Yolanda Engel

Born: Veréce, Czechoslovakia (now Veryatsya, Ukraine), 1937
Wartime experience: Survival in Budapest
Writing partner: Bev Birkan
Yolanda Engel (née Jolan Lebovics) was born in the village of Veréce, Czechoslovakia (now Veryatsya, Ukraine), in 1937.
In 1940, Yolanda and her family moved to Budapest, Hungary, to join her father. In 1942, Yolanda’s father was sent to a forced labour camp, and her mother was alone raising two children and a new baby. Soon after the German occupation of Hungary in March 1944, Yolanda’s mother was taken to the Bergen-Belsen concentration camp. Yolanda and her two brothers survived in synagogues that had become children’s homes. They were reunited with their father during the liberation of Budapest, and with their mother in 1946. After the war, Yolanda continued her education in Budapest, earning a diploma as an organic chemistry technician and then working as a technician in the rubber industry. Yolanda met her husband, Joseph, in Budapest and they married in 1966. She arrived in Canada to join Joseph in 1967 and together they raised three children. Yolanda worked in a variety of businesses, later earning a diploma in business administration. In the late 2000s, Yolanda joined the Holocaust Child Survivors’ group at Baycrest and began speaking to various audiences about her experiences during the Holocaust.

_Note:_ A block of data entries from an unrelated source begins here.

(** X16.  When the collections have the columns the calculator reads,
    no amount is text and the amounts are within reach of a 64-bit sum,
    an amount that is None or absent counts for nothing: monthly_revenue and pipeline_value are the sums over the won
    deals and the open opportunities with such amounts taken as 0, and
    average_deal_size divides the sum by the number of won deals that
    carry a number, not by the number of won deals. *)
Theorem calculate_skips_missing_amounts {W} `{Runtime W} (L O D : list record) (w : W) :
  has_key "status" L ->
  has_key "stage" O -> has_key "amount" O -> Forall nullable_amount O ->
  has_key "status" D -> has_key "amount" D -> Forall nullable_amount D ->
  within_int64 O -> within_int64 D ->
  exists k w',
    calculate (data_of L O D) w = Ok (k, w') /\
    metric k "monthly_revenue" (total_amount (closed_won D)) /\
    metric k "pipeline_value" (total_amount (open_opportunities O)) /\
    (with_amount (closed_won D) <> [] ->
     metric k "average_deal_size"
       (total_amount (closed_won D) / count (with_amount (closed_won D)))).
Proof.
  intros HL HOs HOa HOn HDs HDa HDn _ _.
  destruct (calculate_run L O D w HL HOs HOa HOn HDs HDa HDn)
    as (k & w' & Hrun & Hrev & Havg & Hpv).
  exists k, w'. split; [exact Hrun|].
  split; [eexists; split; [exact Hrev | apply total_amount_with_amount]|].
  split; [eexists; split; [exact Hpv | apply total_amount_with_amount]|].
  intros Hsome. unfold mean_kval in Havg.
  destruct (closed_won D) as [|d won] eqn:Hwon; [now destruct Hsome|].
  destruct (with_amount (d :: won)) as [|a ws] eqn:Hws; [now destruct Hsome|].
  eexists. split; [exact Havg|].
  rewrite <- Hws. now rewrite total_amount_with_amount.
Qed.
Lemma show_home_eq df w :
  show_home df w =
    (Ok tt,
     {| cached := cached w;
        shown := shown w ++
          [st_header [Lit "🏠 HOME"];
           st_markdown [Lit "### Stack Overflow 개발자 설문조사 데이터 분석기"];
           st_text [Lit "이 앱은 Streamlit을 사용하여 프로그래밍 언어 통계를 분석합니다."]] ++
          [st_text [Lit "로드된 원본 데이터는 총 "; FmtThousands (length (rows df));
                    Lit " 명의 응답을 포함합니다."];
           st_subheader [Lit "데이터 원본 (일부)"];
           st_dataframe_rows (df_head df);
           st_info [Lit "왼쪽 사이드바에서 메뉴를 선택하여 분석을 시작하세요."]] |}).
Proof.
  unfold show_home. run_M. unfold st, show. cbn [shown cached].
  rewrite <- !app_assoc. reflexivity.
Qed.

(** X7: with Home selected a run always completes, whatever the file and
    the table, and computes no tally: the stored tallies are unchanged.
    When a table is loaded the page shows the number of all its rows and
    a preview of its first rows, five at most. *)
Theorem home_always_renders (S : Sorter) read_csv ui w :
  menu_choice ui = 0 →
  fst (main read_csv ui w) = Ok tt ∧
  process_cache (cached (snd (main read_csv ui w))) = process_cache (cached w) ∧
  ∀ df countries w1,
    load_data_cached read_csv "./survey_results_small.csv" w = (Ok (Some df, countries), w1) →
    ∃ before preview,
      shown (snd (main read_csv ui w)) = before ++
        [st_text [Lit "로드된 원본 데이터는 총 "; FmtThousands (length (rows df));
                  Lit " 명의 응답을 포함합니다."];
         st_subheader [Lit "데이터 원본 (일부)"];
         st_dataframe_rows preview;
         st_info [Lit "왼쪽 사이드바에서 메뉴를 선택하여 분석을 시작하세요."]] ∧
      columns preview = columns df ∧
      rows preview = take 5 (rows df) ∧
      length (rows preview) = 5 `min` length (rows df).
Proof.
  intros Hmenu. rewrite main_eq, Hmenu.
  destruct (load_data_cached_Ok read_csv "./survey_results_small.csv" w)
    as ([[df|] countries] & w1 & -> & Hcache).
  - cbv zeta.
    change (widget_value "" menu_options 0) with "🏠 Home".
    rewrite decide_True by reflexivity. rewrite show_home_eq.
    cbn [fst snd cached shown show].
    split; [reflexivity|]. split; [exact Hcache|].
    intros df' countries' w1' Heq. injection Heq as <- <- <-.
    eexists _, (df_head df). split.
    + rewrite app_assoc. reflexivity.
    + split; [reflexivity|]. split; [reflexivity|]. apply length_take.
  - cbn [fst snd cached shown show].
    split; [reflexivity|]. split; [exact Hcache|].
    intros df' countries' w1' Heq. discriminate Heq.
Qed.

Lemma home_always_renders_witness :
  fst (@main stable_sorter (λ _, Ok numeric_topic_table)
         {| menu_choice := 0; country_choice := 3; topic_choice := 0 |}
         (start no_caches)) = Ok tt.
Proof.
  apply (proj1 (home_always_renders stable_sorter (λ _, Ok numeric_topic_table)
                  {| menu_choice := 0; country_choice := 3; topic_choice := 0 |}
                  (start no_caches) eq_refl)).
Defined.

(** ** What the country list depends on *)

Lemma py_lt_asym a b : py_lt a b → py_lt b a → False.
Proof.
  destruct a as [s|x], b as [t|y]; simpl; try done.
  - unfold String.ltb. rewrite (String.compare_antisym t s).
    by destruct (String.compare s t).
  - lia.
Qed.

Lemma StronglySorted_py_lt_NoDup l : StronglySorted py_lt l → NoDup l.
Proof.
  induction 1 as [|x l Hs IH Hx]; [constructor|].
  apply NoDup_cons. split; [|done]. intros Hin.
  rewrite Forall_forall in Hx. by apply (py_lt_asym x x); apply Hx.
Qed.

Lemma is_country_set_unique df1 df2 cs1 cs2 :
  is_country_set df1 cs1 → is_country_set df2 cs2 →
  (∀ v, v ∈ column_values df1 "Country" ↔ v ∈ column_values df2 "Country") →
  cs1 = cs2.
Proof.
  intros [Hs1 Hm1] [Hs2 Hm2] Hsame.
  apply (StronglySorted_unique_strong py_lt); [|done..|].
  - intros x1 x2 _ _ H12 H21. by destruct (py_lt_asym x1 x2).
  - apply NoDup_Permutation; [by apply StronglySorted_py_lt_NoDup..|].
    intros v. by rewrite Hm1, Hm2.
Qed.

(** X8: the country list depends only on which values the Country column
    holds: two loaded tables whose Country columns hold the same values,
    in whatever order and however often, get the same list. *)
Theorem country_list_ignores_order_and_repeats
    read_csv1 read_csv2 filepath1 filepath2 evs1 evs2 df1 df2 countries1 countries2 :
  load_data read_csv1 filepath1 = (evs1, Ok (Some df1, countries1)) →
  load_data read_csv2 filepath2 = (evs2, Ok (Some df2, countries2)) →
  "Country" ∈ columns df1 → "Country" ∈ columns df2 →
  (∀ v, v ∈ column_values df1 "Country" ↔ v ∈ column_values df2 "Country") →
  countries1 = countries2.
Proof.
  intros (_ & _ & Hset1)%load_data_Some (_ & _ & Hset2)%load_data_Some Hc1 Hc2 Hsame.
  rewrite decide_True in Hset1 by done. rewrite decide_True in Hset2 by done.
  by eapply is_country_set_unique.
Qed.

Lemma country_list_ignores_order_and_repeats_witness :
  match load_data (λ _, Ok countries_table) "a.csv",
        load_data (λ _, Ok countries_table_reordered) "b.csv" with
  | (_, Ok (_, countries1)), (_, Ok (_, countries2)) => countries1 = countries2
  | _, _ => False
  end.
Proof.
  apply (country_list_ignores_order_and_repeats
           (λ _, Ok countries_table) (λ _, Ok countries_table_reordered)
           "a.csv" "b.csv" [] [] countries_table countries_table_reordered
           [SStr "KR"; SStr "US"] [SStr "KR"; SStr "US"] eq_refl eq_refl).
  - by apply list_elem_of_singleton.
  - by apply list_elem_of_singleton.
  - intros v.
    assert (column_values countries_table "Country"
            = [SStr "US"; SStr "KR"; SStr "US"]) as -> by reflexivity.
    assert (column_values countries_table_reordered "Country"
            = [SStr "KR"; SStr "US"]) as -> by reflexivity.
    rewrite !elem_of_cons, !elem_of_nil. tauto.
Defined.

(** ** What the tally depends on *)

Lemma occurrences_Permutation k l1 l2 : l1 ≡ₚ l2 → occurrences k l1 = occurrences k l2.
Proof. induction 1; simpl; lia. Qed.

Lemma occurrences_sublist k l1 l2 :
  l1 `sublist_of` l2 → occurrences k l1 ≤ occurrences k l2.
Proof. induction 1; simpl; lia. Qed.

Lemma value_count_NoDup l : NoDup (value_count l).
Proof.
  apply (NoDup_fmap_1 fst). rewrite value_count_keys. apply first_seen_NoDup.
Qed.

Lemma value_count_Permutation l1 l2 : l1 ≡ₚ l2 → value_count l1 ≡ₚ value_count l2.
Proof.
  intros Hperm. apply NoDup_Permutation; [apply value_count_NoDup..|].
  intros [k n]. rewrite !value_count_elem_of.
  rewrite (occurrences_Permutation k l1 l2 Hperm).
  split; intros [Hk Hn]; (split; [|done]); [by rewrite <- Hperm|by rewrite Hperm].
Qed.

Lemma column_tokens_Permutation df1 df2 c :
  rows df1 ≡ₚ rows df2 → column_tokens df1 c ≡ₚ column_tokens df2 c.
Proof. intros Hperm. unfold column_tokens. by rewrite Hperm. Qed.

Lemma numeric_only_Permutation df1 df2 c :
  rows df1 ≡ₚ rows df2 → numeric_only df1 c ↔ numeric_only df2 c.
Proof.
  intros Hperm. unfold numeric_only.
  assert (column_values df1 c ≡ₚ column_values df2 c) as Hvals
    by (unfold column_values; by rewrite Hperm).
  split; intros [Hne Hall]; split.
  - intros Hnil. rewrite Hnil in Hvals. by apply Permutation_nil_r in Hvals.
  - by rewrite <- Hvals.
  - intros Hnil. rewrite Hnil in Hvals. by apply Permutation_nil_l in Hvals.
  - by rewrite Hvals.
Qed.

Lemma column_tokens_sep_free df c : Forall (sep_free ";") (column_tokens df c).
Proof.
  apply Forall_forall. intros t (r & Ht & _)%list_elem_of_bind.
  destruct (r !! c) as [[s|z]|]; try by apply elem_of_nil in Ht.
  pose proof (py_split_sep_free ";" s) as Hfree.
  rewrite Forall_forall in Hfree. by apply Hfree.
Qed.

(** X9: the order of the rows does not matter to the tally: on the same
    rows in another order the function ends the same way, and a returned
    series holds the same entries (only entries of equal count may change
    places). *)
Theorem tally_ignores_row_order (S : Sorter) df1 df2 column_name :
  columns df1 = columns df2 → rows df1 ≡ₚ rows df2 →
  (∀ evs counts1,
     process_multiselect_column df1 column_name = (evs, Ok counts1) →
     ∃ counts2,
       process_multiselect_column df2 column_name = (evs, Ok counts2) ∧
       counts1 ≡ₚ counts2) ∧
  (∀ evs e,
     process_multiselect_column df1 column_name = (evs, Raise e) →
     process_multiselect_column df2 column_name = (evs, Raise e)).
Proof.
  intros Hcols Hrows.
  pose proof (numeric_only_Permutation df1 df2 column_name Hrows) as Hnum.
  destruct (decide (column_name ∈ columns df1)) as [Hc|Hc].
  - rewrite !process_multiselect_column_present by (by rewrite <- ?Hcols).
    destruct (decide (numeric_only df1 column_name)) as [H1|H1].
    + rewrite decide_True by tauto. split; [done|]. by intros evs e [= <- <-].
    + rewrite decide_False by tauto. split; [|done].
      intros evs counts1 [= <- <-]. eexists. split; [done|].
      rewrite !sort_values_perm.
      by apply value_count_Permutation, column_tokens_Permutation.
  - rewrite !process_multiselect_column_absent by (by rewrite <- ?Hcols).
    split; [|done]. intros evs counts1 [= <- <-]. by eexists.
Qed.

Lemma tally_ignores_row_order_witness :
  ∃ counts2,
    @process_multiselect_column stable_sorter survey_table_reversed "LanguageHaveWorkedWith"
    = ([], Ok counts2) ∧
    [("Go", 2); ("Rust", 1)] ≡ₚ counts2.
Proof.
  apply (proj1 (tally_ignores_row_order stable_sorter survey_table survey_table_reversed
                  "LanguageHaveWorkedWith" eq_refl (Permutation_swap _ _ _))).
  reflexivity.
Defined.

(** X10: a country never counts more than the whole table: every token
    tallied for the table left by the country filter is tallied for the
    whole table too, with a count at least as large. *)
Theorem country_count_at_most_overall
    (S : Sorter) df selected_country df_filtered column_name evs evs' overall part t n :
  filter_country df selected_country = Ok df_filtered →
  process_multiselect_column df column_name = (evs, Ok overall) →
  process_multiselect_column df_filtered column_name = (evs', Ok part) →
  (t, n) ∈ part →
  ∃ m, (t, m) ∈ overall ∧ n ≤ m.
Proof.
  intros Hfilter Hall Hpart Hin.
  destruct (filter_country_columns _ _ _ Hfilter) as [Hcols Hsub].
  assert (column_tokens df_filtered column_name
          `sublist_of` column_tokens df column_name) as Htok
    by (unfold column_tokens; by apply bind_sublist).
  destruct (decide (column_name ∈ columns df)) as [Hc|Hc].
  - rewrite process_multiselect_column_present in Hall by done.
    rewrite process_multiselect_column_present in Hpart by (by rewrite Hcols).
    destruct (decide (numeric_only df column_name)); [done|].
    destruct (decide (numeric_only df_filtered column_name)); [done|].
    injection Hall as <- <-. injection Hpart as <- <-.
    rewrite sort_values_perm in Hin. apply value_count_elem_of in Hin as [Ht ->].
    exists (occurrences t (column_tokens df column_name)). split.
    + rewrite sort_values_perm. apply value_count_elem_of. split; [|done].
      by eapply elem_of_sublist.
    + by apply occurrences_sublist.
  - rewrite process_multiselect_column_absent in Hpart by (by rewrite Hcols).
    injection Hpart as <- <-. by apply elem_of_nil in Hin.
Qed.

Lemma country_count_at_most_overall_witness :
  ∃ m, (("Go", m) : string * nat) ∈ [("Go", 2); ("Rust", 1)] ∧ 1 ≤ m.
Proof.
  apply (country_count_at_most_overall stable_sorter country_lang_table (SStr "KR")
           country_lang_table_KR "Lang" [] [] [("Go", 2); ("Rust", 1)] [("Go", 1)] "Go" 1
           eq_refl eq_refl eq_refl).
  by apply list_elem_of_singleton.
Defined.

Yolanda continues to speak to student groups in Toronto.
Survival in Budapest
We were subject to the many restrictions imposed on the Jewish community, and soon after the Nazi occupation, we were relocated. We could no longer remain in our home. In Budapest, Jewish houses (sárga csillagos házak, yellow-star houses) were designated. They were actually single-building ghettos, some with only children, mothers with children and elderly people. My mother took us to the one closest to us, a synagogue located at 16 Jávorka Ádám Street, XIV District, but shortly after, the able-bodied grown-ups were taken to the brickyards in the district of Óbuda, and then eventually to the Bergen-Belsen concentration camp. My mother was among them. My younger brother, Bela, was only two years old at the time. One of his first full sentences was, “The Nazis took my mother away.” My older brother, Harry, at the age of nine, became the head of the family. He changed two-year-old Bela’s diapers and sometimes snuck out of the synagogue, hiding the yellow star on his clothes, to buy us a treat (comfort food) on the black market by selling a tablecloth or some other item. This was a dangerous thing to do.
1946
With my mother’s return, life changed for us. Although my younger brother was too young to remember her and asked, “Who is this lady?” we were together as a family again in our little apartment. The renovated apartment, which was owned by my mother’s uncle and aunt, was slightly enlarged but still small — a kitchen, a bedroom and a pantry. Most things slowly returned to normal, but my mother was never the same person after the camp.
My father started to work as a labourer again for Meyer Itzkovicz, my mother’s uncle, delivering coal and wood that he carried in big baskets on his shoulders. As a result, he had back problems. He would ask us to walk on his back; it was the only massage he could afford. But my father was a jovial man. He liked to play cards, and when he once had a broken leg requiring a cast that made it too difficult for him to get out to play cards with his friends, he taught us to play so he would have company. Day by day, our routines finally took on regularity, and I have many memories of those postwar years.
Sometimes the darkest times can bring us to the brightest places.

Yolanda (third from the left) with her family. From left to right (in front): Yolanda’s father, Ezra; her mother, Helen; Yolanda; her brother Harry; and her brother Bela. In back, Yolanda’s cousin Sandor and her uncle Meyer Irani. Budapest, date unknown.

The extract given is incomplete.